Saved entries
(** C10. When [add_document] returns, it returns [doc_id], and the last
    request it has sent upserts one point with the identifier [doc_id]
    whose payload is the caller's metadata ([{}] for [None]) with the key
    [document] set to [text]: the payload maps [document] to [text],
    whatever the metadata held under that key, and agrees with the
    metadata on every other key.  The vector is the embedding given, when
    one is given. *)
Theorem add_document_payload {float : Type} (self : VectorDBManager float)
    (doc_id text : string) (embedding : option (list float))
    (metadata : option (gmap string value)) (w w' : world float)
    (returned : string) :
  add_document self doc_id text embedding metadata w = (Ok returned, w') ->
  returned = doc_id
  /\ exists vec before,
       (forall e, embedding = Some e -> vec = e)
       /\ calls w'
          = before ++ [ upsert (collection_name self)
                          [ {| point_id := doc_id; vector := vec;
                               payload := <["document" := VStr text]>
                                            (default ∅ metadata) |} ] ]
       /\ (<["document" := VStr text]> (default ∅ metadata) : gmap string value)
            !! "document"%string = Some (VStr text)
       /\ (forall key, key <> "document"%string ->
             (<["document" := VStr text]> (default ∅ metadata) : gmap string value)
               !! key = default ∅ metadata !! key).
Proof.
  intros Hrun.
  assert (Hcalls : returned = doc_id /\ exists vec before,
             (forall e, embedding = Some e -> vec = e)
             /\ calls w' = before ++ [ upsert (collection_name self)
                     [ {| point_id := doc_id; vector := vec;
                          payload := <["document" := VStr text]>
                                       (default ∅ metadata) |} ] ]).
  { revert Hrun.
    unfold add_document, mbind, M_bind, qdrant, log, mret, M_ret.
    destruct embedding as [e|].
    - destruct (client self (calls w) _) as [[]|e0]; intros [= <- <-].
      split; [reflexivity|]; exists e, (calls w).
      split; [now intros ? [= ->]|reflexivity].
    - destruct (create_embedding self text "text-embedding-3-large" w)
        as [[vec|e0] w1]; [|discriminate].
      destruct (client self (calls w1) _) as [[]|e0]; intros [= <- <-].
      split; [reflexivity|]; exists vec, (calls w1).
      split; [discriminate|reflexivity]. }
  destruct Hcalls as (Hret & vec & before & Hvec & Hcalls).
  split; [exact Hret|]; exists vec, before.
  repeat split; [exact Hvec|exact Hcalls|apply lookup_insert_eq|].
  intros key Hkey; now apply lookup_insert_ne.
Qed.

Lemma add_document_payload_witness :
  let metadata : gmap string value :=
    <["document" := VStr "stale"]> (<["source" := VStr "Foo.cs"]> ∅) in
  exists before,
    calls (add_document sample_manager "id-1" "fresh" None (Some metadata)
             empty_world).2
    = before ++ [ upsert "documents"
                    [ {| point_id := "id-1"; vector := [1; 2];
                         payload := <["document" := VStr "fresh"]> metadata |} ] ]
    /\ (<["document" := VStr "fresh"]> metadata : gmap string value)
         !! "document"%string = Some (VStr "fresh").
Proof.
  cbv zeta.
  destruct (add_document_payload sample_manager "id-1" "fresh" None
              (Some (<["document" := VStr "stale"]>
                       (<["source" := VStr "Foo.cs"]> ∅)))
              empty_world
              (add_document sample_manager "id-1" "fresh" None
                 (Some (<["document" := VStr "stale"]>
                          (<["source" := VStr "Foo.cs"]> ∅)))
                 empty_world).2
              "id-1" eq_refl)
    as (_ & vec & before & _ & Hcalls & Hdoc & _).
  exists before; split; [|exact Hdoc].
  rewrite Hcalls; do 3 f_equal.
  apply app_inj_tail in Hcalls as [_ [= <-]]; reflexivity.
Defined.

(** * Further properties of the code *)

(** ** The classifier looks at the extension only *)

Lemma endswith_suffix s suffix :
  endswith s suffix = true <-> exists s0, s = s0 +:+ suffix.
Proof.
  induction s as [|c s IH]; cbn [endswith]; rewrite orb_true_iff, String.eqb_eq.
  - split.
    + intros [<-|H]; [now exists EmptyString | discriminate].
    + intros [[|d s0] H]; [now left | discriminate H].
  - rewrite IH; split.
    + intros [<-|[s0 ->]]; [now exists EmptyString | now exists (String c s0)].
    + intros [[|d s0] H]; [now left|].
      rewrite append_cons in H; injection H as _ ->; right; now exists s0.
Qed.

Lemma literalb_literal pat : literalb pat = true -> literal pat.
Proof.
  unfold literalb, literal; rewrite forallb_forall; intros H c Hc.
  apply H in Hc; apply andb_true_iff in Hc as [H1 H2].
  apply negb_true_iff in H1, H2; now rewrite Ascii.eqb_neq in H1, H2.
Qed.

(** [*] followed by a literal matches the names that end in the
    literal. *)
Lemma fnmatchcase_pat_star_literal lit s :
  literal lit -> fnmatchcase_pat (String "*" lit) s = endswith s lit.
Proof.
  intros Hlit.
  assert (Heq : forall s, fnmatchcase_pat lit s = String.eqb s lit).
  { intros s'; apply eq_true_iff_eq.
    now rewrite fnmatchcase_pat_literal, String.eqb_eq. }
  induction s as [|c s IH]; rewrite fnmatchcase_pat_star; cbn [endswith];
    now rewrite Heq, ?IH.
Qed.

Lemma fnmatch_star_literal os file_name lit :
  literalb lit = true -> normcase os (String "*" lit) = String "*" lit ->
  fnmatch os file_name (String "*" lit) = endswith (normcase os file_name) lit.
Proof.
  intros Hlit Hnorm; unfold fnmatch, fnmatchcase; rewrite Hnorm.
  now apply fnmatchcase_pat_star_literal, literalb_literal.
Qed.

Lemma fnmatch_appsettings os file_name :
  fnmatch os file_name "appsettings*.json" = true ->
  endswith (normcase os file_name) ".json" = true.
Proof.
  unfold fnmatch, fnmatchcase.
  replace (normcase os "appsettings*.json") with ("appsettings*" +:+ ".json")
    by now destruct os.
  intros H; apply endswith_suffix.
  apply (fnmatchcase_pat_suffix _ _ _ (literalb_literal ".json" eq_refl) H).
Qed.

Lemma fnmatch_late_cs os file_name pat :
  In pat late_cs_patterns ->
  endswith (normcase os file_name) ".cs" = false ->
  fnmatch os file_name pat = false.
Proof.
  intros Hin Hcs.
  destruct (fnmatch os file_name pat) eqn:Hp; [|reflexivity].
  apply (late_cs_pattern_is_csharp _ _ _ Hin) in Hp.
  rewrite fnmatch_star_literal in Hp by now destruct os.
  congruence.
Qed.

(** X1. [identify_file_type] is the classifier by extension, applied to
    the case-normalised file name: the patterns [appsettings*.json],
    [*test*.cs], ... of the table change nothing. *)
Theorem identify_file_type_by_extension (os : os_flavour) (file_path : Path) :
  identify_file_type os file_path
  = file_type_of_extension (normcase os (name file_path)).
Proof.
  unfold identify_file_type, file_type_of_extension, FILE_TYPE_PATTERNS.
  cbn [first_matching_type matches_any existsb].
  rewrite !fnmatch_star_literal by now destruct os.
  destruct (endswith (normcase os (name file_path)) ".cs") eqn:Hcs;
    [reflexivity|].
  rewrite (fnmatch_late_cs os _ "*test*.cs"), (fnmatch_late_cs os _ "*Test*.cs"),
    (fnmatch_late_cs os _ "*Tests*.cs"), (fnmatch_late_cs os _ "*Migration*.cs"),
    (fnmatch_late_cs os _ "*migration*.cs")
    by first [exact Hcs | cbn; tauto].
  destruct (endswith (normcase os (name file_path)) ".json") eqn:Hjson.
  - repeat match goal with
           | |- context [endswith ?a ?b] =>
               destruct (endswith a b); cbn [orb]; try reflexivity
           end.
  - destruct (fnmatch os (name file_path) "appsettings*.json") eqn:Happ;
      [apply fnmatch_appsettings in Happ; congruence|].
    repeat match goal with
           | |- context [endswith ?a ?b] =>
               destruct (endswith a b); cbn [orb]; try reflexivity
           end.
Qed.

(** ** What [process_file] returns and logs *)

Lemma process_chunks_imap self file_path (n j : nat) chunks :
  (forall chunk, In chunk chunks ->
                 exists tokens, tokenizer_encode self chunk = Ok tokens) ->
  process_chunks self file_path (Z.of_nat n) (Z.of_nat j) chunks
  = Ok (imap (fun k => chunk_document self file_path n (j + k)) chunks).
Proof.
  revert j; induction chunks as [|chunk chunks IH]; intros j Hall;
    [reflexivity|].
  cbn [process_chunks imap].
  destruct (Hall chunk) as [tokens Htok]; [now left|].
  rewrite (create_enhanced_metadata_ok _ _ _ _ _ _ Htok).
  replace (Z.of_nat j + 1) with (Z.of_nat (S j)) by lia.
  rewrite (IH (S j)) by (intros; apply Hall; now right).
  cbn; do 2 f_equal.
  - unfold chunk_document, token_count_of; rewrite Htok.
    now replace (j + 0)%nat with j by lia.
  - apply imap_ext; intros k c _; cbn.
    now replace (j + S k)%nat with (S j + k)%nat by lia.
Qed.

(** X2. For a readable, non-empty file whose chunks the tokenizer
    accepts, [process_file] logs nothing and returns, chunk by chunk in
    order, the document whose text is the prefix followed by the chunk
    and whose [token_count] is the number of tokens of the chunk alone,
    without the prefix. *)
Theorem process_file_documents (self : SimpleDirectoryLoader)
    (file_path : Path) (content : string) (chunks : list string) :
  open_read self file_path = Ok content -> content <> EmptyString ->
  chunk_content self content 1000 100 = Ok chunks ->
  (forall chunk, In chunk chunks ->
                 exists tokens, tokenizer_encode self chunk = Ok tokens) ->
  process_file self file_path
  = (imap (chunk_document self file_path (List.length chunks)) chunks, []).
Proof.
  intros Hopen Hne Hsplit Hall.
  unfold process_file, load_file_content, process_content.
  rewrite Hopen; destruct content as [|c content]; [congruence|].
  rewrite Hsplit; cbn.
  change 0 with (Z.of_nat 0).
  now rewrite (process_chunks_imap _ _ _ 0 _ Hall).
Qed.

Lemma process_file_documents_witness :
  process_file sample_loader sample_file
  = (imap (chunk_document sample_loader sample_file 2)
       ["class Foo"; "{ }"]%string, []).
Proof.
  apply (process_file_documents sample_loader sample_file sample_content
           ["class Foo"; "{ }"]%string);
    [reflexivity | discriminate | reflexivity |].
  intros chunk [<-|[<-|[]]]; eexists; reflexivity.
Defined.


(** ** Enumerating the files *)

Lemma in_all_files_of rglob include_patterns file_path :
  In file_path (all_files_of rglob include_patterns) <->
  exists pattern, In pattern include_patterns /\ In file_path (rglob pattern).
Proof.
  induction include_patterns as [|p ps IH]; cbn.
  - split; [intros [] | intros (? & [] & _)].
  - rewrite in_app_iff, IH; split.
    + intros [H|(q & Hq & H)]; [exists p; auto | exists q; auto].
    + intros (q & [<-|Hq] & H); [now left | right; now exists q].
Qed.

Task details: Return exactly, and only, the lines above starting at the line that contains "now rewrite (process_chunks_imap" and ending at the line that contains "(** ** Enumerating the files *)".

Exercise result:
  now rewrite (process_chunks_imap _ _ _ 0 _ Hall).
Qed.

Lemma process_file_documents_witness :
  process_file sample_loader sample_file
  = (imap (chunk_document sample_loader sample_file 2)
       ["class Foo"; "{ }"]%string, []).
Proof.
  apply (process_file_documents sample_loader sample_file sample_content
           ["class Foo"; "{ }"]%string);
    [reflexivity | discriminate | reflexivity |].
  intros chunk [<-|[<-|[]]]; eexists; reflexivity.
Defined.


(** ** Enumerating the files *)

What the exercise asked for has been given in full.